- TASK BRIEF: After locating the line that contains "destruct (GetSnapshot _" in the records below, write out exactly that line and each line after it through the one that contains "LoadNewSecrets app ca now rnd cs = Ok cs' →", and nothing else.

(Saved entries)

(* ===== verification/WorldFacts.v ===== *)
(** * The invariant of the shared state

    [world_ok]: every key of the store map is the node of a store in the heap,
    every store's slices are well formed, and the configured slices of two stores
    never share an array.  The lemmas show that each way the program changes the
    state keeps it. *)

From stdpp Require Import options.
From S2P Require Import Prelude.
From S2P Require Import GoStd.
From S2P Require Import GoSlice.
From S2P Require Import Envoy.
From S2P Require Import AppConfig.
From S2P Require Import Resources.
From S2P Require Import Config.
From S2P Require Import Api.
From S2P Require Import Certs.
From S2P Require Import Utils.
From S2P Require Import ConfigStore.
From S2P Require Import Discovery.
From S2P Require Import StoreFacts.
From S2P Require Import StoreTheorems.
From S2P Require Import ConfigMapsStore.
From Stdlib Require Import ZArith.

Module WorldFacts.

Import AppConfig Store GoSlice StoreFacts StoreTheorems ConfigMapsStore.

Section world.
Context `{Codec} `{ConfigParser} `{Crypto} `{XdsCache} `{GoRuntime}.
Variable app : Type_.
Variable ca : Certs.CA.

Definition stores_apart (cs1 cs2 : ConfigStore) : Prop :=
  ∀ k1 k2 s1 s2, configEndpoints cs1 !! k1 = Some s1 → configEndpoints cs2 !! k2 = Some s2 →
    disjoint_slices s1 s2.

Record world_ok (w : World) : Prop := {
  map_ok : ∀ id l, StoreMap w !! id = Some l →
    ∃ cs, w_heap w !! l = Some cs ∧ ID (cs_Config cs) = id;
  heap_ok : ∀ l cs, w_heap w !! l = Some cs → store_ok (w_mem w) cs ∧ last_ok cs;
  heap_apart : ∀ l1 l2 cs1 cs2, l1 ≠ l2 → w_heap w !! l1 = Some cs1 →
    w_heap w !! l2 = Some cs2 → stores_apart cs1 cs2 }.

(** Stores are never dropped and keep their configuration. *)
Definition heap_le (w w' : World) : Prop :=
  ∀ l cs, w_heap w !! l = Some cs →
    ∃ cs', w_heap w' !! l = Some cs' ∧ cs_Config cs' = cs_Config cs.

Lemma heap_le_refl w : heap_le w w.
Proof. intros l cs ?. by exists cs. Qed.

#[global] Instance heap_le_preorder : PreOrder heap_le.
Proof.
  split; [exact heap_le_refl|]. intros w1 w2 w3 H12 H23 l cs Hl.
  destruct (H12 _ _ Hl) as (cs2 & Hl2 & <-). by apply H23.
Qed.

(** A store replaced by one with the same configuration and slices. *)
Definition same_core (cs cs' : ConfigStore) : Prop :=
  configEndpoints cs' = configEndpoints cs ∧ cs_Config cs' = cs_Config cs.

Lemma heap_le_update w l cs cs' :
  w_heap w !! l = Some cs → same_core cs cs' → heap_le w (set_store l cs' w).
Proof.
  intros Hl [_ Hc] l' cs1 Hl'. simpl. rewrite lookup_insert.
  case_decide; simplify_eq; by eexists.
Qed.

Lemma world_ok_update w l cs cs' :
  world_ok w → w_heap w !! l = Some cs → same_core cs cs' → last_ok cs' →
  world_ok (set_store l cs' w).
Proof.
  intros [Hm Hh Ha] Hl [Hce Hcf] Hlast. constructor; simpl.
  - intros id l' Hid. destruct (Hm _ _ Hid) as (cs1 & Hcs1 & <-).
    rewrite lookup_insert. case_decide; simplify_eq; eexists; split; (done || congruence).
  - intros l' cs1. rewrite lookup_insert. case_decide; [|apply Hh].
    intros [= <-]. split; [|done]. unfold store_ok. rewrite Hce. by apply (Hh l cs).
  - intros l1 l2 cs1 cs2 Hne. unfold stores_apart. rewrite !lookup_insert.
    repeat case_decide; intros; simplify_eq; rewrite ?Hce in *; by eapply (Ha l1 l2).
Qed.

Lemma disjoint_sym s t : disjoint_slices s t → disjoint_slices t s.
Proof. intros [?|[?|?]]; unfold disjoint_slices; auto. Qed.

(** Saving one store leaves the slices of the others alone. *)
Lemma world_ok_collect `{MapOrder} w l cs k m' r :
  world_ok w → w_heap w !! l = Some cs → saveCollect app k (w_mem w) cs = (m', r) →
  world_ok (set_mem m' w).
Proof.
  intros Hw Hl E. pose proof Hw as [Hm Hh Ha]. constructor; simpl; [done| |done].
  intros l' cs' Hl'. destruct (Hh _ _ Hl') as [Hok' Hlast']. split; [|done].
  destruct (Hh _ _ Hl) as [Hok _].
  destruct (saveCollect_spec app k (w_mem w) cs m' r Hok E) as (Hok1 & Hf & _).
  destruct (decide (l' = l)) as [->|Hne]; [by simplify_eq|].
  split; [|apply Hok']. intros key s Hs. apply Hf; [by eapply Hok'|].
  intros key2 s2 Hs2. apply disjoint_apart. by eapply (Ha l l').
Qed.

(** ** New stores *)

(** A store built in [m]: what it is and what it leaves alone. *)
Lemma New_frame `{MapOrder} now rnd k m config m' cs sp :
  New app ca now rnd k m config = Ok (m', cs, sp) →
  cs_Config cs = config ∧ Version cs = "" ∧ isStoped cs = false ∧
  store_ok m' cs ∧ last_ok cs ∧
  (∀ t, slice_ok m t → slice_ok m' t ∧ read m' t = read m t ∧
     ∀ key s, configEndpoints cs !! key = Some s → disjoint_slices s t).
Proof.
  intros E.
  destruct (New_spec _ _ _ _ _ _ _ _ _ _ E) as (m1 & ce & ss & _ & Hok & _ & Hf & Hfr & Hs).
  destruct (saveLastEndpoints_frame _ _ _ _ _ _ _ Hok Hs)
    as (Hok' & Hce & Hcf & Hv & _ & Hst & Hf').
  split_and!; [done..| |].
  - eapply save_last_ok; [exact Hok|exact Hs|]. split; by intros [].
  - intros t Ht. rewrite Hce. simpl.
    assert (∀ key s, ce !! key = Some s → disjoint_slices s t) as Hd
      by (intros key s Hks; by eapply fresh_from_disjoint).
    destruct (Hf t Ht) as [Ht1 <-]. destruct (Hf' t Ht1) as [Ht2 <-]; [|done].
    intros key s Hks. by eapply disjoint_apart, Hd.
Qed.

Lemma heap_le_alloc m cs sp w : heap_le w (allocStore m cs sp w).1.
Proof.
  intros l cs1 Hl. simpl. rewrite lookup_insert_ne; [by exists cs1|].
  intros He. apply (is_fresh (dom (w_heap w))). rewrite He. apply elem_of_dom. by exists cs1.
Qed.

Lemma alloc_lookup m cs sp w :
  w_heap (allocStore m cs sp w).1 !! (allocStore m cs sp w).2 = Some cs.
Proof. simpl. by rewrite lookup_insert_eq. Qed.

Lemma world_ok_alloc `{MapOrder} w now rnd k config m' cs sp :
  world_ok w → New app ca now rnd k (w_mem w) config = Ok (m', cs, sp) →
  world_ok (allocStore m' cs sp w).1.
Proof.
  intros [Hm Hh Ha] E. destruct (New_frame _ _ _ _ _ _ _ _ E) as (_ & _ & _ & Hok & Hlast & Hf).
  assert (∀ l' cs', w_heap w !! l' = Some cs' → stores_apart cs cs' ∧ store_ok m' cs') as Hnew.
  { intros l' cs' Hl'. destruct (Hh _ _ Hl') as [Hok' _]. split.
    - intros k1 k2 s1 s2 Hs1 Hs2. by eapply Hf; [eapply Hok'|].
    - split; [|apply Hok']. intros key s Hs. by eapply Hf, Hok'. }
  constructor; simpl.
  - intros id l Hid. destruct (Hm _ _ Hid) as (cs1 & Hl & <-).
    destruct (heap_le_alloc m' cs sp w l cs1 Hl) as (cs2 & Hl2 & <-). eauto.
  - intros l cs1. rewrite lookup_insert. case_decide; [by intros [= <-]|].
    intros Hl. split; [by eapply Hnew|by eapply Hh].
  - intros l1 l2 cs1 cs2 Hne. rewrite !lookup_insert.
    repeat case_decide; intros; simplify_eq.
    + by eapply Hnew.
    + intros k1 k2 s1 s2 Hs1 Hs2. apply disjoint_sym.
      edestruct Hnew as [Hap _]; [done|]. by eapply Hap.
    + by eapply (Ha l1 l2).
Qed.

Lemma world_ok_register w id l cs :
  world_ok w → w_heap w !! l = Some cs → ID (cs_Config cs) = id →
  world_ok (registerStore id l w).
Proof.
  intros [Hm Hh Ha] Hl Hid. constructor; simpl; [|done..]. intros id' l'.
  rewrite lookup_insert. case_decide; [|apply Hm]. intros [= <-]. subst. eauto.
Qed.

Lemma world_ok_deleteKey w key :
  world_ok w → world_ok (set_StoreMap (delete key (StoreMap w)) w).
Proof.
  intros [Hm Hh Ha]. constructor; simpl; [|done..]. intros id l.
  rewrite lookup_delete_Some. intros [_ ?]. by apply Hm.
Qed.

(** The invariant does not see the cache, the draws and the goroutines. *)
Lemma world_ok_same w w' :
  world_ok w → w_mem w' = w_mem w → w_heap w' = w_heap w → StoreMap w' = StoreMap w →
  world_ok w'.
Proof. intros [Hm Hh Ha] E1 E2 E3. constructor; rewrite ?E1, ?E2, ?E3; done. Qed.

(** What the operations on one store do to its core. *)
Lemma saveCommit_core p cs cs' sp :
  saveCommit p cs = (cs', sp) →
  same_core cs cs' ∧ Version cs' = Version cs ∧ (last_ok cs → last_ok cs').
Proof.
  unfold saveCommit. case_bool_decide; intros [= <- <-]; [done|]. split_and!; [done..|].
  intros _. unfold last_ok; simpl. by split; eexists.
Qed.

Lemma syncCheck_core cs cache cs' sp :
  syncCheck cs cache = Ok (cs', sp) →
  same_core cs cs' ∧ Version cs' = Version cs ∧ (last_ok cs → last_ok cs').
Proof.
  unfold syncCheck. destruct (lastEndpoints cs); [|by intros [= <- <-]].
  destruct (GetSnapshot _ _); [|done]. case_match; intros [= <- <-]; [|done].
  split_and!; [done..|]. intros _. split; by intros [].
Qed.

Lemma LoadNewSecrets_core now rnd cs cs' :
  LoadNewSecrets app ca now rnd cs = Ok cs' →
  same_core cs cs' ∧ Version cs' = Version cs ∧ (last_ok cs → last_ok cs').
Proof.
  unfold LoadNewSecrets. rewrite bind_Ok. by intros (ss & _ & [= <-]).
Qed.

Lemma Push_core uuids n cs cache cs' n' cache' :
  Push uuids n cs cache = Some (cs', n', cache') →
  ∃ v, nextVersion versionFuel uuids n (Version cs) = Some (v, n') ∧
    cs' = with_Version v cs ∧
    (cache' = cache ∨ ∃ snap,
       NewSnapshot v (Utils.snapshotResources (cs_Config cs)
         (default [] (lastEndpoints cs)) (cs_secrets cs)) = Ok snap ∧
       cache' = (SetSnapshot (ID (cs_Config cs)) snap cache).1).
Proof.
  unfold Push. destruct (nextVersion _ _ _ _) as [[v n1]|]; simpl; [|done].
  unfold Utils.GetConfigSnapshot. intros E. exists v.
  destruct (NewSnapshot v _) as [snap|e|w] eqn:Es; simpl in Es.
  - destruct (SetSnapshot _ _ _) as [c e] eqn:Ec. injection E as <- <- <-.
    split_and!; [done..|]. right. exists snap. split; [done|].
    simpl in Ec. by rewrite Ec.
  - injection E as <- <- <-. split_and!; [done..|by left].
  - injection E as <- <- <-. split_and!; [done..|by left].
Qed.

Lemma stopExisting_core id w :
  stopExisting id w = w ∨
  ∃ l cs, StoreMap w !! id = Some l ∧ w_heap w !! l = Some cs ∧
    stopExisting id w = set_store l (Stop cs) w.
Proof.
  unfold stopExisting. destruct (StoreMap w !! id) as [l|] eqn:Em; simpl; [|by left].
  destruct (w_heap w !! l) as [cs|] eqn:El; simpl; [|by left]. right. eauto.
Qed.

Lemma buildEntry_Ok `{MapOrder} now rnd k config w w' l :
  buildEntry app ca now rnd k config w = (w', Ok l) →
  ∃ config' m' cs sp, Config.SaveResources app config = Ok config' ∧
    ID config' = ID config ∧
    New app ca now rnd k (w_mem w) config' = Ok (m', cs, sp) ∧
    w' = (allocStore m' cs sp w).1 ∧ l = (allocStore m' cs sp w).2.
Proof.
  unfold buildEntry.
  destruct (Config.SaveResources app config) as [config'|e|y] eqn:Es; [|done..].
  simpl.
  destruct (New app ca now rnd k (w_mem w) config') as [[[m' cs] sp]|e|y] eqn:En; [|done..].
  intros [= <- <-]. exists config', m', cs, sp. split_and!; [done| |done..].
  unfold Config.SaveResources in Es.
  do 4 (rewrite bind_Ok in Es; destruct Es as (? & _ & Es)).
  ok_step Es as [li1 ro1].
  ok_step Es as li2. by injection Es as <-.
Qed.

Lemma buildEntry_fail `{MapOrder} now rnd k config w w' r :
  buildEntry app ca now rnd k config w = (w', r) → is_ok r = false → w' = w.
Proof.
  unfold buildEntry. destruct (wrap _ _) as [config'|e|y]; [|by intros [= <- <-]..].
  destruct (New _ _ _ _ _ _ _) as [[[m' cs] sp]|e|y]; by intros [= <- <-].
Qed.

Lemma stopExisting_spec id w :
  world_ok w →
  let w1 := stopExisting id w in
  world_ok w1 ∧ StoreMap w1 = StoreMap w ∧ dom (w_heap w1) = dom (w_heap w) ∧
  (∀ l cs, StoreMap w !! id = Some l → w_heap w !! l = Some cs →
     w_heap w1 !! l = Some (Stop cs)) ∧
  (∀ l, StoreMap w !! id ≠ Some l → w_heap w1 !! l = w_heap w !! l).
Proof.
  intros Hw. simpl. unfold stopExisting.
  destruct (StoreMap w !! id) as [l|] eqn:Em; simpl; [|by split_and!].
  destruct (w_heap w !! l) as [cs|] eqn:El; simpl.
  - split_and!; [|done|rewrite dom_insert_L; apply elem_of_dom_2 in El; set_solver| |].
    + eapply world_ok_update; [done..|]. by apply (heap_ok _ Hw l cs).
    + intros l' cs' [= <-] ?. simplify_eq. by rewrite lookup_insert_eq.
    + intros l' Hne. rewrite lookup_insert_ne by congruence. done.
  - split_and!; [done..| |done]. intros l' cs' [= <-]. congruence.
Qed.

End world.
End WorldFacts.

(** The routine goals of a proof that an action keeps the shared state. *)
#[export] Hint Resolve WorldFacts.world_ok_same WorldFacts.world_ok_collect
  WorldFacts.world_ok_deleteKey WorldFacts.world_ok_register WorldFacts.world_ok_alloc
  WorldFacts.heap_le_alloc : ecp.
#[export] Hint Extern 1 (WorldFacts.heap_le ?w _) =>
  exact (WorldFacts.heap_le_refl w) : ecp.
#[export] Hint Extern 2 (Forall _ _) => by repeat constructor : ecp.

- RESPONSE AREA:
  destruct (GetSnapshot _ _); [|done]. case_match; intros [= <- <-]; [|done].
  split_and!; [done..|]. intros _. split; by intros [].
Qed.

Lemma LoadNewSecrets_core now rnd cs cs' :
  LoadNewSecrets app ca now rnd cs = Ok cs' →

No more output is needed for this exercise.